Larry McMurtry - Larry McMurtry died on the operating table in 1991. After having a heart attack, he underwent quadruple bypass surgery, and doctors brought his body back to life. But McMurtry, who fell into a debilitating depression a few months later, believes his personality suffered a permanent rupture; and though he began functioning - and writing - again, he has never been quite the same. In the mid-90s, after living in big cities most of his life, he returned to his hometown of Archer City, Texas, population 1,800, and focused on his first love: book collecting.

McMurtry, America's best-known writer of 19th-Century Western fiction - author of more than 20 novels, including The Last Picture Show, Terms of Endearment, and the Pulitzer-Prize-winning Lonesome Dove - has never liked horses. But he's a rancher nonetheless of books. He has transformed Archer City into the home of the largest collection of used and antique books in the country. His enormous bookstore, Booked Up, is housed in four buildings, one of them the former Ford dealership, scattered around Archer City's town square. It is the largest business in the once nearly bookless town - inspiration for The Last Picture Show - that sits at the intersection of Highways 25 and 79 in the rolling plains of North Texas.

"I think of my bookshop as a book ranch, a large one," says McMurtry, who was born in Wichita Falls and grew up in nearby Archer City with his grandparents, ranchers and first-generation pioneers. "Instead of herding cattle, I herd books."

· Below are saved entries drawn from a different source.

(* ===== verification/Limits.v ===== *)
(** * Nesting and the documented syntax (parser.rs)

    How deep expressions may nest, and what the documentation of the language promises that the
    parser does not read. *)
From S2P Require Import Prelude Types Lexer F64 Text Ast Expression Debug Parser Printing RoundTrip.

(** ** Nesting *)
Definition one : Expression := ELiteral (LInteger 1).
Definition lists (n : nat) : Expression := Nat.iter n (λ e, EList [e]) one.
Definition negations (n : nat) : Expression := Nat.iter n (EUnaryOp OpNeg) one.
Section nesting.
Context `{Unicode, DebugFormat}.
Lemma lists_writable d n k : (k ≤ 10)%nat → writable d k (lists n) = true.
Proof.
  intros Hk. revert k Hk. induction n as [|n IH]; intros k Hk; rewrite writable_eq.
  - by rewrite (proj2 (Nat.ltb_ge _ _)) by done.
  - rewrite (proj2 (Nat.ltb_ge _ _)) by done. change (forallb (writable d 0) [lists n] = true). cbn [forallb]. by rewrite IH by lia.
Qed.
Lemma lists_printed n : print 0 (lists n) = repeat TLBracket n ++ TIntegerLit 1 :: repeat TRBracket n.
Proof.
  induction n as [|n IH]; [done|]. change (print 0 (lists (S n))) with (TLBracket :: (print 0 (lists n) ++ []) ++ [TRBracket]).
  rewrite IH, app_nil_r, <- app_assoc. cbn [repeat app]. by rewrite <- repeat_cons.
Qed.
Lemma negations_printed n : print 8 (negations n) = repeat TMinus n ++ [TIntegerLit 1].
Proof.
  induction n as [|n IH]; [done|]. change (print 8 (negations (S n))) with (TMinus :: print 8 (negations n)). by rewrite IH.
Qed.
Lemma negations_writable d n : (n ≤ d)%nat → writable d 8 (negations n) = true.
Proof.
  revert d. induction n as [|n IH]; intros d Hn; [done|].
  change ((0 <? d)%nat && writable (pred d) 8 (negations n) = true). destruct d as [|d]; [lia|]. cbn [pred]. by rewrite IH by lia.
Qed.
Lemma negations_level n d : print 0 (negations n) = print 8 (negations n) ∧ writable d 0 (negations n) = writable d 8 (negations n).
Proof.
  rewrite (print_eq 8), (writable_eq d 8). assert (8 ≤ prec (negations n))%nat by (destruct n; cbn; lia).
  by rewrite (proj2 (Nat.ltb_ge _ _)) by done.
Qed.
(** Failing with the error of the depth guard *)
Definition too_deep {A} (o : parsed A) : Prop := ∃ e, o = Failed e ∧ pe_message e = "expression nesting depth exceeded"%string.
Lemma too_deep_bind {A B} (m : P A) (f : A → P B) p : too_deep (m p) → too_deep ((m ≫= f) p).
Proof. intros (e & He & Hm). exists e. unfold mbind, P_bind. by rewrite He. Qed.
Lemma binary_too_deep ops sub p : too_deep (sub p) → too_deep (binary_level ops sub p).
Proof. apply too_deep_bind. Qed.
Lemma signs_too_deep operand m d rest p : stands p (d, repeat TMinus (S d) ++ rest) → (d < m)%nat →
  too_deep (prefixed m sign_op operand p).
Proof.
  revert d p. induction m as [|m IH]; intros d p Hs Hm; [lia|]. cbn [prefixed]. rewrite (peek_stands _ _ Hs). cbn [snd repeat app front sign_op].
  destruct (reads_next d TMinus (repeat TMinus d ++ rest) ltac:(done) p Hs) as (p1 & Hp1 & Hs1).
  unfold mbind at 1, P_bind. rewrite Hp1. destruct d as [|d].
  - destruct Hs1 as [_ Hd]. cbn in Hd. exists (mkParseError "expression nesting depth exceeded" (sp_line (peek_span (mkParser (tokens p1) (pos p1) (S (depth p1)))))
      (sp_column (peek_span (mkParser (tokens p1) (pos p1) (S (depth p1)))))). split; [|done].
    unfold mbind, P_bind, enter_depth. cbn [depth]. rewrite (proj2 (Nat.ltb_lt _ _)) by lia. done.
  - destruct Hs1 as [Ha Hd]. cbn [fst snd] in *. unfold mbind at 1, P_bind. unfold enter_depth. cbn [depth tokens pos].
    rewrite (proj2 (Nat.ltb_ge _ _)) by lia. apply too_deep_bind, (IH d); [|lia]. split; [exact Ha|cbn; lia].
Qed.
Lemma expression_too_deep pe ps d rest p : stands p (d, repeat TMinus (S d) ++ rest) → too_deep (parse_or_expr pe ps p).
Proof.
  intros Hs. do 3 apply binary_too_deep. unfold parse_not_expr. cbn [prefixed]. rewrite (peek_stands _ _ Hs). cbn [snd repeat app front not_op].
  apply too_deep_bind. do 3 apply binary_too_deep. unfold parse_unary_expr. eapply signs_too_deep; [exact Hs|].
  rewrite (left_stands _ _ Hs). cbn [snd]. rewrite length_app, repeat_length. lia.
Qed.

(** How deep expressions nest. Signs (as NOT and parentheses) nest at most 256 deep: one more is the
    error "expression nesting depth exceeded". Lists are not counted: nested to any depth they are
    accepted, at any depth already reached, so the guard does not bound the recursion of the
    parser (nor of what walks the tree afterwards). *)
Theorem nesting_limit n p :
  (stands p (MAX_EXPR_DEPTH, repeat TMinus n ++ [TIntegerLit 1; TEof]) →
    if (n <=? MAX_EXPR_DEPTH)%nat then ∃ p', parse_expression p = Parsed (negations n) p' else too_deep (parse_expression p)) ∧
  (∀ d, stands p (d, repeat TLBracket n ++ TIntegerLit 1 :: repeat TRBracket n ++ [TEof]) →
    ∃ p', parse_expression p = Parsed (lists n) p').
Proof.
  split.
  - intros Hs. destruct (Nat.leb_spec n MAX_EXPR_DEPTH) as [Hn|Hn].
    + destruct (negations_level n MAX_EXPR_DEPTH) as [Hp Hw]. rewrite (negations_writable MAX_EXPR_DEPTH n Hn) in Hw.
      destruct (parse_expression_reads MAX_EXPR_DEPTH (negations n) [TEof] Hw eq_refl p) as (p' & Hp' & _); [|by exists p'].
      by rewrite Hp, negations_printed, <- app_assoc.
    + unfold parse_expression. cbn [parse_expression_n]. eapply (expression_too_deep _ _ MAX_EXPR_DEPTH (repeat TMinus (n - S MAX_EXPR_DEPTH) ++ [TIntegerLit 1; TEof])).
      rewrite app_assoc, <- repeat_app. by replace (S MAX_EXPR_DEPTH + (n - S MAX_EXPR_DEPTH))%nat with n by lia.
  - intros d Hs. destruct (parse_expression_reads d (lists n) [TEof] (lists_writable d n 0 ltac:(lia)) eq_refl p) as (p' & Hp & _).
    + by rewrite lists_printed, <- app_assoc.
    + by exists p'.
Qed.
End nesting.

(** ** Syntax of the documentation *)
Section documented.
#[local] Existing Instance dev_unicode.
#[local] Existing Instance plain_debug.
(** The kinds of the statements a text parses to, if it does *)
Definition kinds (s : string) : option (list string) :=
  match parse (chars_of s) with
  | Parsed prog _ =>
      Some ((λ st, match st with
                   | SMatch _ => "match" | SReturn _ => "return"
                   | SCompositeQuery (mkCompositeQuery (mkSetOperation _ _ (OperandQuery [SReturn _]) (OperandQuery [SMatch _])) _ _) =>
                       "return UNION match"
                   | _ => "other"
                   end%string) <$> statements prog)
  | _ => None
  end.
(** Variable-length edges and shortest paths are documented and do not parse (quantifiers in braces
    do). The right operand of a set operator is one statement, not a query: what is written as a union
    of two queries parses to three statements, the second of which unites the RETURN of the
    first query with the MATCH of the second. *)
Theorem documented_syntax :
  kinds "MATCH (a)-[r:KNOWS*1..5]->(b) RETURN a" = None ∧ kinds "MATCH (a)-[r:KNOWS]->{1,5}(b) RETURN a" = Some ["match"; "return"]%string ∧
  kinds "MATCH SHORTEST (a)-[r]->(b) RETURN a" = None ∧ kinds "MATCH ALL SHORTEST (a)-[r]->(b) RETURN a" = None ∧
  kinds "MATCH (a) RETURN a UNION MATCH (b) RETURN b" = Some ["match"; "return UNION match"; "return"]%string.
Proof. split_and!; vm_compute; reflexivity. Qed.
(** The nesting of two minus signs, and of three lists *)
Lemma nesting_limit_witness : ∃ p p',
  parse_expression (mkParser ((λ t, mkSpanned t (mkSpan 0 0 0)) <$> [TMinus; TMinus; TIntegerLit 1; TEof]) 0 0) = Parsed (negations 2) p ∧
  parse_expression (mkParser ((λ t, mkSpanned t (mkSpan 0 0 0)) <$>
    [TLBracket; TLBracket; TLBracket; TIntegerLit 1; TRBracket; TRBracket; TRBracket; TEof]) 0 0) = Parsed (lists 3) p'.
Proof.
  destruct (proj1 (nesting_limit 2 (mkParser ((λ t, mkSpanned t (mkSpan 0 0 0)) <$> [TMinus; TMinus; TIntegerLit 1; TEof]) 0 0))) as [p Hp];
    [split; reflexivity|].
  destruct (proj2 (nesting_limit 3 (mkParser ((λ t, mkSpanned t (mkSpan 0 0 0)) <$>
    [TLBracket; TLBracket; TLBracket; TIntegerLit 1; TRBracket; TRBracket; TRBracket; TEof]) 0 0)) MAX_EXPR_DEPTH) as [p' Hp'];
    [split; reflexivity|].
  exists p, p'. exact (conj Hp Hp').
Defined.
End documented.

Booked Up has a small staff, mostly concentrated in the main building; the other three buildings are often left unstaffed and open to customers, who are expected to use the honor system and lug their prospective purchases to the cashier across the way. The store has no catalog, database or master stock list. You can't use a search engine to find what you're looking for. Booked Up is set up for browsing, and book enthusiasts have to catch on to McMurtry's quixotic system: a store flyer notes that the books are arranged "Erratically/Impressionistically/Whimsically/Open to Interpretation." Works of fiction are located in two buildings, split by the year 1925; history books are spread across three stores; and art catalogs are housed separately from art and photography books.

McMurtry, who opened the original Booked Up in Washington, D.C., in 1971, prefers customers to make the trek to Archer City themselves. His dream is to create another Hay-on-Wye, the small Welsh village that has become a Mecca for book lovers around the globe. And with the death of urban bookstores in America -- due to astronomical real estate prices and redevelopment -- his future as a bookseller seems bright.